When a Broader Estate Plan Is Advisable:

Complex Asset Holdings and Tax Considerations

A comprehensive approach is often recommended for individuals with diverse asset types, multiple properties, or retirement accounts where tax implications and creditor concerns may arise. Trusts can provide additional management benefits and may reduce probate complexity, while targeted documents like irrevocable life insurance trusts can preserve policy proceeds. When the estate includes business interests, out-of-state property, or situations where ongoing oversight is desired, layering wills with trusts and other instruments creates a coordinated plan that addresses distribution, management, and liability considerations.

Family Dynamics and Long-Term Needs

When beneficiaries include minors, individuals with special needs, or family members who may require supervised distributions, a more comprehensive plan can provide tailored protections and phased distributions through trusts. Similarly, blended families or complex caregiver arrangements often benefit from carefully structured documents to reflect intentions and minimize family conflict. Planning for long-term care, incapacity, and healthcare decisions is part of a comprehensive strategy that ensures continuity and protects the interests of both beneficiaries and fiduciaries over time.
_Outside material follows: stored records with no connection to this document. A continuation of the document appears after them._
(** [q] occurs in [out] with a backslash right before it. *)
Definition occurs_escaped (q : char) (out : str) : Prop :=
  exists a b, out = a ++ BACKSLASH :: q :: b.

(** Quotes escaped, not stripped: every quote character of the input is
    found escaped in the output. *)
Definition quotes_kept_escaped (s out : str) : Prop :=
  forall q, is_quote q = true -> In q s -> occurs_escaped q out.

(** The sanitiser escapes quotes: its output has no unescaped quote and
    keeps every quote of the input, escaped. *)
Definition escapes_quotes {U : UnicodeDB} (s : str) : Prop :=
  exists out,
    AppleMusic.sanitize_query s = Ok out /\
    no_unescaped_quote out /\ quotes_kept_escaped s out.

(** No exception reaches the caller. *)
Definition returns {A} (r : result A * world) : Prop := exists a, fst r = Ok a.

(** [s.count(c)] for one character. *)
Fixpoint count (s : str) (c : char) : nat :=
  match s with
  | [] => 0
  | x :: r => (if (x =? c)%N then 1 else 0) + count r c
  end.

(** The one command the tools run: [osascript -e script], with 30
    seconds to finish. *)
Definition osascript (script : str) : call :=
  {| call_args := [lit "osascript"; lit "-e"; script]; call_timeout := 30 |}.

(** Empty or whitespace only. *)
Definition blank {U : UnicodeDB} (s : str) : bool := forallb isspace s.

(** [a] is [b] with some characters left out: same order, nothing new. *)
Inductive subsequence : str -> str -> Prop :=
  | sub_nil : subsequence [] []
  | sub_drop (c : char) (a b : str) : subsequence a b -> subsequence a (c :: b)
  | sub_keep (c : char) (a b : str) : subsequence a b -> subsequence (c :: a) (c :: b).

(** [a] is the beginning of [b]. *)
Definition prefix (a b : str) : Prop := exists rest, b = a ++ rest.

(** Neither the first nor the last character is whitespace. *)
Definition trimmed {U : UnicodeDB} (s : str) : Prop :=
  match s with
  | [] => True
  | c :: _ => isspace c = false /\ isspace (last s c) = false
  end.

End Spec.

(* ================================================================== *)
(** ** Operating systems to run the tools against *)
(* ================================================================== *)

Module Samples.
Import Py.

(** The command ends with the given exit code and output. *)
Definition exits_with (rc : Z) (out err : str) : subprocess.os :=
  fun _ _ =>
    Ok {| subprocess.returncode := rc;
          subprocess.stdout := out; subprocess.stderr := err |}.

(** There is no [osascript] to run. *)
Definition no_osascript : subprocess.os :=
  fun _ _ =>
    Raise {| exn_class := FileNotFoundError;
             exn_str := lit "[Errno 2] No such file or directory: 'osascript'" |}.

(** The command outlives the time it is given. *)
Definition too_slow : subprocess.os :=
  fun _ _ =>
    Raise {| exn_class := TimeoutExpired;
             exn_str := lit "Command timed out" |}.

(** The server is interrupted from the keyboard while the command runs. *)
Definition interrupted : subprocess.os :=
  fun _ _ => Raise {| exn_class := KeyboardInterrupt; exn_str := [] |}.

End Samples.

(* ================================================================== *)
(** ** Facts about the Python fragment *)
(* ================================================================== *)

Import Py.

(** Split a goal into its conjuncts. *)
Ltac conjuncts := repeat match goal with |- _ /\ _ => split end.

(** An equivalence is proved one way, then the other. *)
Ltac both_ways :=
  try match goal with
      | |- _ <-> _ => split; [intros ? | intros [? ?]]
      end.

(** Two results that are equal have the same shape and content. *)
Ltac same_result :=
  repeat match goal with
         | H : Ok _ = Ok _ |- _ => injection H as <-
         | H : Raise _ = Raise _ |- _ => injection H as <-
         | H : Ok _ = Raise _ |- _ => discriminate H
         | H : Raise _ = Ok _ |- _ => discriminate H
         end.

Lemma Ok_inj (A : Type) (a b : A) : Ok a = Ok b -> a = b.
Proof. intros H. now injection H. Qed.

Section ListFacts.
Variable A : Type.

Lemma filter_all (f : A -> bool) (l : list A) :
  Forall (fun x => f x = true) l -> filter f l = l.
Proof.
  induction 1 as [|x l Hx _ IH]; simpl; [reflexivity|].
  now rewrite Hx, IH.
Qed.

Lemma filter_sound (f : A -> bool) (l : list A) :
  Forall (fun x => f x = true) (filter f l).
Proof.
  apply Forall_forall. intros x Hin. now apply filter_In in Hin.
Qed.

Lemma Forall_firstn (P : A -> Prop) (n : nat) (l : list A) :
  Forall P l -> Forall P (firstn n l).
Proof.
  intros H. revert n. induction H; intros [|n]; simpl; auto.
Qed.

Lemma filter_flat_map (f : A -> bool) (g : A -> list A) (l : list A) :
  (forall x, filter f (g x) = if f x then [x] else []) ->
  filter f (flat_map g l) = filter f l.
Proof.
  intros Hg. induction l as [|x l IH]; simpl; [reflexivity|].
  rewrite filter_app, Hg, IH. now destruct (f x).
Qed.
End ListFacts.

Section ReplaceFacts.

(** With a pattern of one character, [replace] works character by
    character. *)
Lemma replace_one (c : char) (new s : str) :
  replace s [c] new = flat_map (fun x => if (x =? c)%N then new else [x]) s.
Proof.
  unfold replace. induction s as [|x s IH]; simpl; [reflexivity|].
  rewrite (N.eqb_sym c x), andb_true_r.
  destruct (x =? c)%N; simpl; now rewrite IH.
Qed.

Lemma slice_to_100 (s : str) : slice_to s 100 = firstn 100 s.
Proof. reflexivity. Qed.

End ReplaceFacts.

(* ================================================================== *)
(** ** The sanitiser *)
(* ================================================================== *)

Import AppleMusic Spec.

Section Sanitiser.
Context {U : UnicodeDB}.

(** The pattern of line 11 compiles, to the negated class of seven
    members. *)
Lemma pattern_compiles :
  re.compile (lit "[^\w\s\-\.\(\)&]") =
  Some {| re.negated := true;
          re.items := [re.Word; re.Space; re.Chr 45%N; re.Chr 46%N;
                       re.Chr 40%N; re.Chr 41%N; re.Chr 38%N] |}.
Proof. reflexivity. Qed.

(** What it matches is exactly what lies outside the allowed set. *)
Lemma pattern_matches_disallowed (c : char) :
  re.class_matches
    {| re.negated := true;
       re.items := [re.Word; re.Space; re.Chr 45%N; re.Chr 46%N;
                    re.Chr 40%N; re.Chr 41%N; re.Chr 38%N] |} c
  = negb (allowed c).
Proof.
  unfold re.class_matches, allowed; simpl.
  rewrite orb_false_r, !orb_assoc. reflexivity.
Qed.

Lemma sub_pattern (s : str) :
  re.sub (lit "[^\w\s\-\.\(\)&]") [] s = Ok (filter allowed s).
Proof.
  unfold re.sub. rewrite pattern_compiles. simpl existsb. cbv iota.
  f_equal. induction s as [|c s IH]; simpl; [reflexivity|].
  rewrite pattern_matches_disallowed, IH. now destruct (allowed c).
Qed.

Lemma backslash_disallowed : allowed BACKSLASH = false.
Proof. reflexivity. Qed.

Lemma quote_disallowed (c : char) : is_quote c = true -> allowed c = false.
Proof.
  unfold is_quote. intros H.
  apply orb_true_iff in H as [H|H]; apply N.eqb_eq in H; subst c; reflexivity.
Qed.

Lemma allowed_not_quote (c : char) : allowed c = true -> is_quote c = false.
Proof.
  intros Ha. destruct (is_quote c) eqn:Hq; [|reflexivity].
  apply quote_disallowed in Hq. congruence.
Qed.
(** The value is a [json] because the registry branch hands back whatever
    the ['version'] field holds; every other branch builds a [str].  The
    [BeautifulSoup] tree built in the homepage branch is never read, but
    building it can raise. *)
Definition get_latest_version (w : World) (url : string) : M json :=
  try_except
    (response ← requests_get w url;
     if status_code response =? 200 then
       if Py.contains "nodejs" url then
         response ← requests_get w "https://nodejs.org/dist/index.json";
         body ← response_json response;
         response_data ← lift (subscript0 body);
         version ← lift (py_get response_data "version" (JStr "Unknown version"));
         date ← lift (py_get response_data "date" (JStr "Unknown version"));
         mret (JStr (py_str version +:+ " (" +:+ py_str date +:+ ")"))
       else if Py.contains "python" url then
         let start := Py.find release_marker (text response) 0 + Py.len release_marker in
         _ ← lift (BeautifulSoup w (text response));
         let stop := Py.find "</span>" (text response) start in
         mret (JStr (Py.strip (Py.slice (text response) start stop)))
       else if Py.contains "npmjs" url then
         response ← requests_get w "https://registry.npmjs.org/npm/latest";
         body ← response_json response;
         lift (py_get body "version" (JStr "Unknown version"))
       else mret (JStr "Latest version info not found")
     else mret (JStr ("Failed to fetch version from " +:+ url)))
    is_RequestException
    (fun e => mret (JStr ("Error fetching data: " +:+ exn_str e))).

Definition get_path_details (w : World) (path version_args : string)
  : M (bool * option string) :=
  let executable := is_executable w path in
  version ← (if executable then v ← get_version w path version_args; mret (Some v)
             else mret None);
  mret (executable, version).

(** One discovered path: [{"Executable": .., "Version": .., "InPath": ..}]. *)
Record path_details := {
  Executable : bool;
  Version : option string;
  InPath : bool;
}.

(** [{'latest_version': .., 'url': ..}]. *)
Record online_details := {
  latest_version : json;
  url : string;
}.

(** [{'online_details': .., 'paths': ..}]. *)
Record resource_details := {
  online : online_details;
  paths : list (string * path_details);
}.

Definition resource_results : Type := list (string * resource_details).

(** [resource_results[resource]['paths'][path] = d]. *)
Definition set_path (resource path : string) (d : path_details) (rr : resource_results)
  : resource_results :=
  dict_alter (fun e => {| online := online e; paths := dict_set path d (paths e) |})
             resource rr.

(** The one-character strings of [s]: what iterating a [str] yields. *)
Definition chars (s : string) : list string :=
  map (fun c => String c "") (list_ascii_of_string s).

(** [s.update(iterable)]. *)
Definition set_update (s : gset string) (xs : list string) : gset string :=
  s ∪ list_to_set xs.

(** The body of the loop over [RESOURCES.items()]. *)
Definition get_resources_body (w : World) (dirs : list string) (search_standard_dirs : bool)
    (item : string * (string * string)) (acc : resource_results * gset string)
  : M (resource_results * gset string) :=
  let '(resource, (version_args, url)) := item in
  let '(results, covered_dirs) := acc in
  lv ← get_latest_version w url;
  paths ← find_executable_paths w resource;
  let extra_paths :=
    if search_standard_dirs then search_in_standard_dirs w dirs resource else [] in
  let results :=
    dict_set resource
      {| online := {| latest_version := lv; url := url |}; paths := [] |} results in
  results ← for_each paths (fun path results =>
      '(executable, version) ← get_path_details w path version_args;
      mret (set_path resource path
              {| Executable := executable; Version := version; InPath := true |} results))
    results;
  for_each extra_paths (fun path '(results, covered_dirs) =>
      '(executable, version) ← get_path_details w path version_args;
      mret (set_path resource path
              {| Executable := executable; Version := version; InPath := false |} results,
            set_update covered_dirs (chars (os_path_dirname w path))))
    (results, covered_dirs).
Lemma additive_sealed results field :
  let st := seal_last_chunk (run results) in
  acc_ok (year_acc st)
  ∧ count_of (field_success_counts (year_acc st)) field
    = sum_of_reports (chunk_reports (disk st)) field.
Proof.
  destruct (additive_run results) as (Hyear & Hchunk & Hempty & Hsum).
  cbv zeta. unfold seal_last_chunk.
  destruct (current_chunk_data (run results)) as [|r rs] eqn:Hdata.
  - split; [done|]. rewrite Hsum, (Hempty eq_refl). unfold count_of. simpl.
    rewrite lookup_empty. simpl. lia.
  - simpl. split; [done|].
    rewrite chunk_reports_app, chunk_reports_chunk_writes.
    unfold sum_of_reports. rewrite sum_list_with_app. simpl.
    rewrite report_success_count_report_of by done.
    rewrite Hsum. unfold sum_of_reports. lia.
Qed.

(** C3.  When a year is processed to completion, then for every field the
    success count of the year-level accumulator, and the one the year
    report shows, is the sum of the success counts in the statistics
    reports of all chunks written for the year, the last partial chunk
    included. *)
Theorem year_counts_are_sums_of_chunk_counts results field :
  let st := seal_last_chunk (run results) in
  let out := process_year (map Completed results) in
  count_of (field_success_counts (year_acc st)) field
  = sum_of_reports (chunk_reports (disk st)) field
  ∧ ∀ report missing,
      yr_data out = Some (report, missing) →
      report = report_of (year_acc st)
      ∧ report_success_count report field
        = sum_of_reports (chunk_reports (yr_disk out)) field.
Proof.
  cbv zeta. destruct (additive_sealed results field) as [Hok Hsum].
  split; [done|]. intros report missing.
  destruct results as [|res results]; [discriminate|].
  rewrite process_year_completed by done. simpl yr_data. simpl yr_disk.
  intros [= <- <-]. split; [done|].
  rewrite chunk_reports_app, chunk_reports_year_writes, app_nil_r.
  rewrite report_success_count_report_of by done. done.
Qed.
Advantages of a Coordinated Estate Plan

A coordinated estate plan aligns wills, trusts, powers of attorney, and healthcare directives to reduce administrative burdens and help ensure your wishes are followed. This approach can reduce court involvement, clarify fiduciary duties, and provide flexible distribution mechanisms that respond to changing circumstances. For many families, the certainty and organization that come from integrated planning are worth the initial effort. Thoughtful coordination also reduces the risk of inconsistent beneficiary designations or titling errors that could frustrate the testator’s intent after death.

Comprehensive planning also addresses incapacity by including durable powers of attorney and advance healthcare directives that authorize trusted individuals to act on your behalf if you are unable to do so. By considering both end-of-life and post-death needs together, you create a more resilient plan that protects your financial affairs and personal wishes. The overall effect is a smoother transition for family members who will be responsible for carrying out your instructions, which often reduces stress and potential conflict during a difficult period.

Reduced Probate Complexity

When wills are paired with appropriately funded trusts and updated beneficiary designations, the amount of property subject to probate can be reduced, leading to a more efficient administration process. Reduced probate can mean lower court costs, less public disclosure of estate details, and a quicker resolution for beneficiaries. This benefit is particularly meaningful for families who wish to preserve privacy and accelerate distribution. Proper coordination of documents and asset titling is essential to realize these advantages, and regular review helps maintain alignment as life events occur.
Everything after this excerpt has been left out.